Location change, mood change, the sound of a cello. A sombre, slow moving piece, In the Quiet Hours, enacted along the verandah of Adelaide House. Glamour eschewed. This was about daily-ness, labour of the humble kind, the hewn stone of the building the perfect backdrop. The crowd by now had picked up lots of Aboriginal children and teens. They watched with rapt attention, with a bit of whispering and giggling too.
 
Across the mall, the crowd was hardly able to fit into the space around the bottom of the stairs of the Cummings Plaza. A behind-the-scenes view of labour of the glamorous kind, the showgirls at the end of their Hard Day’s Night, jaded, drunk, plain worn out (below). Even so they were gorgeously lascivious and there were quite a few eyes on stalks.  The dancers’ characterisation was matched by choreography that told the story, taking excellent advantage of the staircase and the mood of Bryan Ferry’s “Back to Black”.
 
By now we’d had seven different numbers at seven different locations. How would the collective keep up the pace, the novelty? No worries. The cats claimed centre stage across the way, a light throwing their shadows against the Story Wall, used from time to time for film projections. It was great to see it pressed into service for live theatre, with the cats’ moves doubled in giant shadow-play across its surface (bottom).
 
And finally, a grand finale of course, The Midnight Masquerade, a return to glamour, dancers in dazzling costumes, mysterious masks, and from their midst a darker, powerful force erupting. Forbidden perhaps? Not in this “devil’s lair”.
 
A slight misgiving about the way the production worked with the location here. All along they had used the character of the built environment as it presented, with the dance re-imagining it. On this last occasion, the building forming the backdrop (the one that houses the NAB) had been masked out with black fabric. The action started on the mound in front of Talapi gallery and then mainly took advantage of the open space to its south. Despite the high energy of the performance I felt something of a disconnect at this stage, a shame after the sustained excellence of the whole until then.
 
All credit to the Dusty Feet Dance Collective and Red Hot Arts Central Australia for this event. Dusty Feet have been around since at least 2010 and with this production they continue to raise the bar for local performing arts, in terms of skills, energy and creative ideas. In keeping with the dance troupe’s name, there seems to have been no one artistic director. Seven individuals get choreography credits, all bar one of them also performing. They are: Kirsty Wissing, Dante Basford, Sila Crosley, Ilse Pickerd, Min Jeong Park, Angela Santos, and Hayley Michener. If there were any technical hiccups along the way, they were imperceptible and the fine-tuned coordination of the backstage crew deserves special mention.
 
One hour later they all did it all over again. I wasn’t there but I’m full of admiration even at the thought of it.
 

4 COMMENTS

  1. Not denying there is an equivalent need for the hard core stories but surely this is the Alice Springs News at its very best.I’m kicking myself for missing the event.

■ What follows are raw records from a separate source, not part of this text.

(* ===== verification/ScannerTrivia.v ===== *)
(** Trivia without a scanner: [crates/tsr_scanner/src/trivia.rs]. Positions are
    [i64]s; [None] is a panic.

    Trivia round by round: what one round of [skip_trivia] does at each character,
    and chains of rounds. The scanner's own loops are compared with these. *)

From stdpp Require Import gmap.
From S2P Require Import Prelude Wtf8 TextEdits ScannerKinds ScannerState ScannerWp.

Local Open Scope Z_scope.

(** ** Loops

    A loop over positions: [inl] goes round again, [inr] leaves. Every loop of the
    file moves forward, so that one more round than the text is long is enough. *)
Fixpoint while {St A} (fuel : nat) (body : St → option (St + A)) (st : St) : option A :=
  match fuel with
  | O => None
  | S fuel =>
      r ← body st;
      match r with inl st => while fuel body st | inr a => Some a end
  end.

Definition while_text {St A} (t : bytes) : (St → option (St + A)) → St → option A :=
  while (S (length t)).

(** [decode_utf8(&text[pos..])] *)
Definition decode_text (t : bytes) (p : Z) : option (Z * Z) :=
  b ← text_tail t p;
  let '(rune, size) := decode_utf8 b in Some (rune, Z.of_nat size).

(** To the end of the line, which comments, shebangs and conflict markers share. *)
Definition skip_line_body (t : bytes) (p : Z) : option (Z + Z) :=
  if p <? text_length t then
    '(c, size) ← decode_text t p;
    Some (if is_line_break c then inr p else inl (p + size))
  else Some (inr p).
Definition skip_line (t : bytes) : Z → option Z := while_text t (skip_line_body t).

(** Past the end of a block comment, or to the end of the text. *)
Definition skip_block_body (t : bytes) (p : Z) : option (Z + Z) :=
  if p <? text_length t then
    c ← text_at t p;
    closes ← (if (c =? ch "*") && (p + 1 <? text_length t)
              then next ← text_at t (p + 1); Some (next =? ch "/") else Some false);
    if closes : bool then Some (inr (p + 2))
    else '(_, size) ← decode_text t p; Some (inl (p + size))
  else Some (inr p).
Definition skip_block (t : bytes) : Z → option Z := while_text t (skip_block_body t).

(** ** Conflict markers *)

Definition is_conflict_marker_trivia (t : bytes) (p : Z) : option bool :=
  if p <? 0 then None
  else
    let next := wrap_i64 (p + 1) in
    if text_length t <=? next then Some false
    else
      b ← text_at t next;
      c ← text_at t p;
      if negb (b =? c) then Some false
      else
        at_line_start ← (if p =? 0 then Some true
                         else before ← text_at t (p - 1); Some (is_line_break before));
        (* the decoder sees the text up to two bytes back *)
        at_line_start ← (if negb at_line_start && (2 <=? p)
                         then before ← text_slice t 0 (p - 2);
                              Some (is_line_break (decode_last_utf8 before).1)
                         else Some at_line_start);
        if at_line_start : bool then
          let after_marker := wrap_i64 (p + 7) in
          if after_marker <? text_length t then
            marker ← text_slice t p after_marker;
            if existsb (λ x, negb (x =? c)) marker then Some false
            else if c =? ch "=" then Some true
            else after ← text_at t after_marker; Some (after =? ch " ")
          else Some false
        else Some false.

(** The middle of a conflict, up to the next marker of another kind. *)
Definition conflict_middle_body (t : bytes) (c p : Z) : option (Z + Z) :=
  if p <? text_length t then
    current ← text_at t p;
    stops ← (if ((current =? ch "=") || (current =? ch ">")) && negb (current =? c)
             then is_conflict_marker_trivia t p else Some false);
    Some (if stops : bool then inr p else inl (p + 1))
  else Some (inr p).

Definition scan_conflict_marker_trivia (t : bytes) (p : Z) : option Z :=
  '(c, _) ← decode_text t p;
  if (c =? ch "<") || (c =? ch ">") then skip_line t p
  else if (c =? ch "|") || (c =? ch "=") then while_text t (conflict_middle_body t c) p
  else None.

(** ** Shebangs *)

Definition is_shebang_trivia (t : bytes) (p : Z) : option bool :=
  if text_length t <? 2 then Some false
  else if negb (p =? 0) then None
  else Some (starts_with (bs "#!") t).

Definition scan_shebang_trivia (t : bytes) (p : Z) : option Z := skip_line t (wrap_i64 (p + 2)).

Definition get_shebang (t : bytes) : option bytes :=
  shebang ← is_shebang_trivia t 0;
  if shebang : bool then e ← scan_shebang_trivia t 0; text_slice t 0 e else Some [].

(** ** Skipping trivia *)

Definition could_start_trivia (t : bytes) (p : Z) : option bool :=
  c ← text_at t p;
  Some (if c =? ch "#" then p =? 0
        else (c =? 13) || (c =? 10) || (c =? 9) || (c =? 11) || (c =? 12) || (c =? ch " ")
             || (c =? ch "/") || (c =? ch "<") || (c =? ch "|") || (c =? ch "=") || (c =? ch ">")
             || (127 <? c)).

Record SkipTriviaOptions := MkSkipTriviaOptions {
  stop_after_line_break : bool;
  stop_at_comments : bool;
  in_jsdoc : bool;
}.

Definition default_options : SkipTriviaOptions := MkSkipTriviaOptions false false false.

(** Past a line break; a carriage return takes the line feed behind it along. *)
Definition after_line_break (t : bytes) (c p : Z) : option Z :=
  crlf ← (if (c =? 13) && (p + 1 <? text_length t)
          then next ← text_at t (p + 1); Some (next =? 10) else Some false);
  Some (if crlf : bool then p + 2 else p + 1).

(** A slash: the comment behind it, or its own position. *)
Definition skip_comment (t : bytes) (p : Z) : option (Z * bool + Z) :=
  if p + 1 <? text_length t then
    next ← text_at t (p + 1);
    if next =? ch "/" then q ← skip_line t (p + 2); Some (inl (q, false))
    else if next =? ch "*" then q ← skip_block t (p + 2); Some (inl (q, false))
    else Some (inr p)
  else Some (inr p).

(** One round: the position and whether a star may be skipped. *)
Definition skip_trivia_body (t : bytes) (options : SkipTriviaOptions) (st : Z * bool)
  : option (Z * bool + Z) :=
  let '(p, can_consume_star) := st in
  if text_length t <=? p then Some (inr p)
  else
    '(c, width) ← decode_text t p;
    if (c =? 10) || (c =? 13) then
      q ← after_line_break t c p;
      Some (if stop_after_line_break options then inr q else inl (q, in_jsdoc options))
    else if (c =? 9) || (c =? 11) || (c =? 12) || (c =? ch " ") then
      Some (inl (p + 1, can_consume_star))
    else if c =? ch "/" then
      if stop_at_comments options then Some (inr p) else skip_comment t p
    else if (c =? ch "<") || (c =? ch "|") || (c =? ch "=") || (c =? ch ">") then
      marker ← is_conflict_marker_trivia t p;
      if marker : bool then q ← scan_conflict_marker_trivia t p; Some (inl (q, false))
      else Some (inr p)
    else if c =? ch "#" then
      shebang ← (if p =? 0 then is_shebang_trivia t p else Some false);
      if shebang : bool then q ← scan_shebang_trivia t p; Some (inl (q, false))
      else Some (inr p)
    else if c =? ch "*" then
      Some (if can_consume_star then inl (p + 1, false) else inr p)
    else if (127 <? c) && is_white_space_like c then Some (inl (p + width, can_consume_star))
    else Some (inr p).

Definition skip_trivia_ex (t : bytes) (p : Z) (options : option SkipTriviaOptions) : option Z :=
  if p <? 0 then Some p
  else while_text t (skip_trivia_body t (default default_options options)) (p, false).

Definition skip_trivia (t : bytes) (p : Z) : option Z := skip_trivia_ex t p None.

Example skip_trivia_ex1 :
  skip_trivia_ex (bs " *") 0 (Some (MkSkipTriviaOptions false false true)) = Some 1
  ∧ skip_trivia_ex ([10] ++ bs " **x") 0 (Some (MkSkipTriviaOptions false false true)) = Some 3
  ∧ skip_trivia_ex ([32; 13; 10] ++ bs "*") 0 (Some (MkSkipTriviaOptions true false false)) = Some 3
  ∧ skip_trivia [] (-4) = Some (-4)
  ∧ skip_trivia (bs "x") 9223372036854775807 = Some 9223372036854775807
  ∧ is_conflict_marker_trivia (bs "=======") 0 = Some false
  ∧ is_conflict_marker_trivia (bs "=======x") 0 = Some true
  ∧ is_conflict_marker_trivia (bs "||||||| x") 0 = Some true
  ∧ is_conflict_marker_trivia (encode_rune 0x2028 ++ bs "======= x") 3 = Some false
  ∧ is_conflict_marker_trivia (encode_rune 0x2028 ++ bs "xy======= x") 5 = Some true.
Proof. by vm_compute. Qed.

(** ** Reasoning about the loops *)

(** [body] goes from [st] to [a] in some number of rounds. *)
Inductive runs {St A} (body : St → option (St + A)) : St → A → Prop :=
  | runs_stop st a : body st = Some (inr a) → runs body st a
  | runs_round st st' a : body st = Some (inl st') → runs body st' a → runs body st a.

Lemma runs_deterministic {St A} (body : St → option (St + A)) st a a' :
  runs body st a → runs body st a' → a = a'.
Proof.
  induction 1 as [st a Hstop|st st' a Hround _ IH]; inversion 1 as [? ? Hs|? ? ? Hr Hrest]; subst;
    [congruence..|]. apply IH. congruence.
Qed.

Lemma while_runs {St A} (body : St → option (St + A)) fuel st a :
  while fuel body st = Some a → runs body st a.
Proof.
  revert st. induction fuel as [|fuel IH]; intros st; [done|]. simpl.
  destruct (body st) as [[st'|a']|] eqn:E; cbn [mbind option_bind]; [|intros [= <-]|done].
  - intros Hrest. by eapply runs_round, IH.
  - by apply runs_stop.
Qed.

Lemma runs_inr {St A} (body : St → option (St + A)) st a a' :
  runs body st a → body st = Some (inr a') → a = a'.
Proof. destruct 1 as [st a E|st st' a E _]; congruence. Qed.

(** A measure that decreases ends a loop. *)
Lemma while_total {St A} (body : St → option (St + A)) (I : St → Prop) (μ : St → Z) (Q : A → Prop) :
  (∀ st, I st → 0 <= μ st ∧ ∃ r, body st = Some r ∧ match r with
     | inl st' => I st' ∧ μ st' < μ st
     | inr a => Q a end) →
  ∀ fuel st, I st → μ st < Z.of_nat fuel → ∃ a, while fuel body st = Some a ∧ Q a.
Proof.
  intros Hbody. induction fuel as [|fuel IH]; intros st Hinv Hfuel.
  - destruct (Hbody st Hinv). lia.
  - simpl. destruct (Hbody st Hinv) as (Hpos & [st'|a] & -> & Hr); cbn [mbind option_bind].
    + destruct Hr as [Hinv' Hlt]. apply IH; [done|lia].
    + by exists a.
Qed.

  2. Inspirational; exactly what the boring Mall needs all the time, not just once a year!
    Congratulations to the organisers of Alice Springs Desert Festival.
    Businesses, take note, rather than putting down your grills at 3pm you could ALL participate in a more user friendly atmosphere. AS Town Council could become more community spirited (more than Christmas and the night markets) cooperating more with buskers, street cafes and street youth, including skateboarders, to make it easier, not harder. Just saying …

  3. I agree, fantasic event, what a way to light up the mall, The Alice Springs festival was awesome. The Saturday night Cabaret being the highlight for me so far.